As a meaningful step toward advancing the Executive Order’s mandates, the U.S. Department of Health and Human Services’ (“HHS”) issued the 916-page Health Data, Technology, and Interoperability: Certification Program Updates, Algorithm Transparency, and Information Sharing final rule (the “Final Rule”), which will go into effect on February 8, 2024. Issued through the HHS’ Office of the National Coordinator for Health Information Technology (“ONC”), the Final Rule establishes certain requirements of ONC-certified health information technology (“IT”) to promote valid, safe, effective, and fair development and implementation of AI systems consistent with the Executive Order’s principles and priorities. Specifically, the Final Rule aims to advance ONC-certified health IT interoperability, algorithm transparency, and data standardization to drive better patient outcomes and reduce healthcare costs by:

  • Enhanced Certification and Transparency Criteria: Adopting certification and transparency criteria for predictive algorithmic decision support interventions (“DSIs”) (including certification requirements for predictive AI models, or “Predictive DSIs”), patient demographics and observations, and electronic case reporting. These enhancements intend to provide users with access to consistent baseline data about DSI design, development, training, and fairness evaluations. Applying specific criteria and transparency requirements promotes the application of responsible AI and enables ONC-certified health IT clinical users to assess the fairness, effectiveness, validity, and safety results of algorithms or DSIs used in clinical decision.
  • New Certified Health IT Reporting Requirements: Implementing the Electronic Health Record Reporting Program of the 21st Century Cures Act’s Condition of Certification (referred to as the “Insights Condition”), certified health IT developers must submit initial and ongoing metrics regarding interoperability, usability, and user-centered design, security, and other information as part of their health IT certification. By analyzing the collected metrics, the ONC intends to learn about users’ experience with certified health IT and identify information gaps to encourage the development of better health IT and patient outcomes.
  • Enhanced Information Blocking Requirements: Amending certain definitions in and exceptions to the Public Health Service Act’s information blocking provisions (implemented through the 21st Century Cures Act in 2016 to deter healthcare providers from restricting access to or refusing to exchange electronic health information (“EHI”)) the ONC implements a standards-based EHI exchange pursuant to the Trusted Exchange Framework and Common AgreementSM. With these changes, the ONC anticipates entrance barriers (e.g., market consolidation) for competitors will be reduced offering greater value for health IT customers and users.
  • USCDI Version 3: Beginning January 1, 2026, the United States Core Data for Interoperability Version 3 (“USCDI v3”) becomes the baseline standard for the ONC Health IT Certification Program and data accessible through certified health IT systems. By expanding the data elements and classes included in prior USCDI versions, USCDI v3 standardizes the sharing of more accurate and complete patient characteristics data to reduce inequities and disparities in the datasets used to train AI models and support health IT operability.
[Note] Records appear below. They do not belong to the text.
Lemma sample_prisms (Lx Ly Lz : F) (P : Z) (m inc dec : option (list F)) :
  enough_angles P m inc dec →
  ∃ model, sample Lx Ly Lz P m inc dec = Ok model ∧
    length model = Z.to_nat P ∧
    ∀ i, i < Z.to_nat P →
      model !! i
      = Some (mesher_Prism (sample_face Lx P i) (sample_face Lx P (S i))
                (fmul (fopp half) Ly) (fmul half Ly)
                (fmul (fopp half) Lz) (fmul half Lz)
                (sample_props m inc dec i)).
Proof.
  intros Hen. unfold sample. cbv zeta.
  set (prism := λ (props : nat → option (F * F * F)) (i : nat),
         mesher_Prism (sample_face Lx P i) (sample_face Lx P (S i))
           (fmul (fopp half) Ly) (fmul half Ly)
           (fmul (fopp half) Lz) (fmul half Lz) (props i)).
  assert (∀ i, of_Z (Z.of_nat i + 1) = of_Z (Z.of_nat (S i))) as HS.
  { intros i. f_equal. lia. }
  destruct m as [m|], inc as [inc|], dec as [dec|]; unfold py_range;
    try (destruct (foldM_collect (λ i, Ok (prism (λ _, None) i))
                     (λ i, Some (prism (λ _, None) i)) (Z.to_nat P))
           as (model & Hm & Hlen & Hlook); [by eexists|];
         exists model; split; [|done];
         rw -Hm; apply foldM_ext; intros acc i _; cbn [rbind];
         unfold prism, sample_face; by rw HS).
  destruct Hen as (Hm & Hi & Hd).
  destruct (foldM_collect
              (λ i, let! mi := py_index m i in
                    let! ii := py_index inc i in
                    let! di := py_index dec i in
                    Ok (ang2vec mi ii di))
              (sample_props (Some m) (Some inc) (Some dec)) (Z.to_nat P))
    as (mag & Hmag & Hmlen & Hmlook).
  { intros i Hlt. unfold sample_props, py_index.
    destruct (lookup_lt_is_Some_2 m i ltac:(lia)) as [mi ->].
    destruct (lookup_lt_is_Some_2 inc i ltac:(lia)) as [ii ->].
    destruct (lookup_lt_is_Some_2 dec i ltac:(lia)) as [di ->].
    by eexists. }
  rw (foldM_ext _ (λ acc i, let! b := (let! mi := py_index m i in
                                       let! ii := py_index inc i in
                                       let! di := py_index dec i in
                                       Ok (ang2vec mi ii di)) in
                            Ok (acc ++ [b]))).
  { intros acc i _. destruct (py_index m i); [|done]. simpl.
    destruct (py_index inc i); [|done]. simpl. by destruct (py_index dec i). }
  rw Hmag. cbn [rbind].
  destruct (foldM_collect
              (λ i, let! mg := py_index mag i in Ok (prism (λ _, Some mg) i))
              (λ i, Some (prism (sample_props (Some m) (Some inc) (Some dec)) i))
              (Z.to_nat P))
    as (model & Hmodel & Hlen & Hlook).
  { intros i Hlt. unfold py_index. rw (Hmlook i Hlt).
    destruct (sample_props (Some m) (Some inc) (Some dec) i) as [v|] eqn:Hv.
    - eexists. split; [done|]. unfold prism. by rw Hv.
    - exfalso. unfold sample_props in Hv.
      destruct (lookup_lt_is_Some_2 m i ltac:(lia)) as [mi Hmi].
      destruct (lookup_lt_is_Some_2 inc i ltac:(lia)) as [ii Hii].
      destruct (lookup_lt_is_Some_2 dec i ltac:(lia)) as [di Hdi].
      by rw Hmi Hii Hdi in Hv. }
  exists model. split; [|done].
  rw -Hmodel. apply foldM_ext. intros acc i _.
  destruct (py_index mag i); [|done]. cbn [rbind].
  unfold prism, sample_face. by rw HS.
Qed.

End SampleFacts.

Section SampleResults.
Context {Sc : Scalar} {K : FieldKernel Sc} {M : Mesher Sc K}.
Definition _handle_error (r : response) : result unit :=
  let status_code := status_code r in
  let error_message := py_str repr_str (error_message_of r) in
  if status_code =? 400 then
    inl (Raise_ ValueError ("Bad Request (400): " ++ error_message))
  else if status_code =? 401 then
    inl (Raise_ PermissionError
           ("Unauthorized (401): Invalid API key or permissions - " ++ error_message))
  else if status_code =? 403 then
    inl (Raise_ PermissionError ("Forbidden (403): Access denied - " ++ error_message))
  else if status_code =? 404 then
    inl (Raise_ FileNotFoundError
           ("Not Found (404): Resource not found - " ++ error_message))
  else if status_code =? 409 then
    inl (Raise_ ValueError ("Conflict (409): Resource conflict - " ++ error_message))
  else if status_code =? 422 then
    inl (Raise_ ValueError
           ("Unprocessable Entity (422): Validation error - " ++ error_message))
  else if status_code =? 429 then
    inl (Raise_ RuntimeError
           ("Rate Limited (429): Too many requests - " ++ error_message))
  else if 500 <=? status_code then
    inl (Raise_ RuntimeError
           ("Server Error (" ++ string_of_Z status_code ++ "): " ++ error_message))
  else
    inl (Raise_ Exception
           ("Request failed (" ++ string_of_Z status_code ++ "): " ++ error_message)).

Definition _request (method path : string) (kw : kwargs) : M value :=
  fun w =>
    let url := (base_url ++ path)%string in
    let req := {| method := method; url := url; args := kw |} in
    match session_request w req with
    | (w1, inl e) => (inl e, w1, [Call req (inl e)])
    | (w1, inr response) =>
        let ev := [Call req (inr response)] in
        if negb (ok response) then
          match _handle_error response with
          | inl e => (inl e, w1, ev)
          | inr tt => (json response, w1, ev)
          end
        else (json response, w1, ev)
    end.

(** *** Client: the resource methods the helpers call *)

Definition list_records (object_id : string) (payload : option dict) : M value :=
  let payload := match payload with None => [] | Some p => p end in
  _request "POST" ("/objects/" ++ object_id ++ "/records/query")
           (Json (VDict payload)).
(** * DAO_Treasury_Hedge_FHE: batched confidential submissions and verified
      asynchronous decryption

    A shallow embedding of the Solidity contract [DAO_Treasury_Hedge_FHE]:
    storage is a record of finite maps, every external function is a
    computation in a small revert/state/event monad, Solidity modifiers are
    functions that wrap a body, and a transaction either commits its final
    storage together with its events or reverts to the storage it started
    from. *)

From Stdlib Require Import NArith List Lia.
From Stdlib.Strings Require Import Byte.
From stdpp Require Import gmap list numbers.

Local Open Scope N_scope.

(** ** Value types *)

Abbreviation address := N (only parsing).
Abbreviation uint256 := N (only parsing).
Abbreviation bytes32 := N (only parsing).
(** [euint32] is a user-defined value type over [bytes32]: a ciphertext
    handle. *)
Abbreviation euint32 := N (only parsing).
Abbreviation bytes := (list byte) (only parsing).

Definition uint256_limit : N := 2 ^ 256.

(** ** Storage *)

Record DecryptionContext := mkContext {
  batchId : uint256;
  stateHash : bytes32;
  processed : bool }.

(** What a Solidity mapping returns for a key that was never written. *)
Definition zero_context : DecryptionContext :=
  {| batchId := 0; stateHash := 0; processed := false |}.

Record State := mkState {
  owner : address;
  isProvider : gmap address bool;
  paused : bool;
  cooldownSeconds : uint256;
  lastSubmissionTime : gmap address uint256;
  lastDecryptionRequestTime : gmap address uint256;
  currentBatchId : uint256;
  isBatchClosed : gmap uint256 bool;
  decryptionContexts : gmap uint256 DecryptionContext;
  encryptedAssetAmounts : gmap (uint256 * address) euint32;
  encryptedHedgeAmounts : gmap (uint256 * address) euint32 }.

(** Reading a mapping: the zero value of the type for an absent key. *)
Definition read_bool (m : gmap N bool) (k : N) : bool := default false (m !! k).
Definition read_uint (m : gmap N N) (k : N) : N := default 0 (m !! k).
Definition read_context (m : gmap N DecryptionContext) (k : N) : DecryptionContext :=
  default zero_context (m !! k).
Definition read_handle (m : gmap (N * N) N) (b a : N) : N := default 0 (m !! (b, a)).
(** * MQTT to TimescaleDB bridge: a shallow embedding of
    [telegraf/mqtt_to_timescaledb.py] and the properties of its ingestion
    pipeline, dedup cache, configuration loader and connection manager. *)

From Stdlib Require Import ZArith List String Ascii Bool Lia.
From Stdlib Require Import Floats.
Import ListNotations.
Local Open Scope string_scope.
Local Open Scope list_scope.
Local Open Scope Z_scope.

(** ** Python values

    The values [json.loads] can produce.  A [PStr] holds one [ascii] per
    character.  [PDict] keeps the items in insertion order; a key occurs at
    most once in a dict built by [json.loads], and [dict_get] reads the first
    binding. *)

#[warnings="-register-all"]
Inductive pyval : Type :=
| PNone
| PBool (b : bool)
| PInt (z : Z)
| PFloat (f : float)
| PStr (s : string)
| PList (l : list pyval)
| PDict (items : list (string * pyval)).

(** Exceptions raised on the paths of this program. *)
Inductive exn : Type :=
| JSONDecodeError
| UnicodeDecodeError
| AttributeError
| TypeError
| ValueError
| StopIteration.

(** A computation that returns or raises. *)
Definition result (A : Type) : Type := (exn + A)%type.

Definition ok {A} (a : A) : result A := inr a.
Definition throw {A} (e : exn) : result A := inl e.

Definition rbind {A B} (m : result A) (k : A -> result B) : result B :=
  match m with
  | inl e => inl e
  | inr a => k a
  end.

Declare Scope result_scope.
Delimit Scope result_scope with result.
Notation "x <-? m ;; k" := (rbind m (fun x => k))
  (at level 61, m at next level, right associativity) : result_scope.

(** [bool(v)]: Python truth value. *)
Definition truthy (v : pyval) : bool :=
  match v with
  | PNone => false
  | PBool b => b
  | PInt z => negb (z =? 0)
  | PFloat f => negb (PrimFloat.eqb f 0%float)
  | PStr s => negb (Nat.eqb (String.length s) 0)
  | PList l => negb (Nat.eqb (List.length l) 0)
  | PDict items => negb (Nat.eqb (List.length items) 0)
  end.

Fixpoint dict_get (items : list (string * pyval)) (key : string) : option pyval :=
  match items with
  | [] => None
  | (k, v) :: rest => if String.eqb k key then Some v else dict_get rest key
  end.

(** [dict.get(key, default)] *)
Definition dict_get_default (items : list (string * pyval)) (key : string)
  (default : pyval) : pyval :=
  match dict_get items key with
  | Some v => v
  | None => default
  end.

(** [obj.get(key, default)]: only a dict has the attribute [get]. *)
Definition py_get (obj : pyval) (key : string) (default : pyval) : result pyval :=
  match obj with
  | PDict items => ok (dict_get_default items key default)
  | _ => throw AttributeError
  end.

(** [s.replace('Z', '+00:00')] on a Python string: every ['Z'] is replaced. *)
Fixpoint replace_Z (s : string) : string :=
  match s with
  | EmptyString => EmptyString
  | String c rest =>
      if Ascii.eqb c "Z"%char then String.append "+00:00" (replace_Z rest)
      else String c (replace_Z rest)
  end.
As ONC-certified health IT supports care delivery in more than 96% of hospitals and 78% of office-based physicians across the country, HHS intends the Final Rule’s requirements and criteria to enhance equity and efficiency and promote more patient-centric and data-focused healthcare.

Key Takeaways:

  • Update certified health IT systems and technical standards to comply with the revised ONC Health IT Certification Program criteria and standards.
  • Refresh information sharing policies and procedures to support access, exchange, and use of EHI as required by the enhanced information blocking regulations.
  • Collect metrics and generate transparency reports and adapt their systems to updated certification criteria.
  • Consider integrating USCDI v3 definitions and requirements into new, expanded, or otherwise modified certified health IT systems ahead of the January 1, 2026, enforcement date.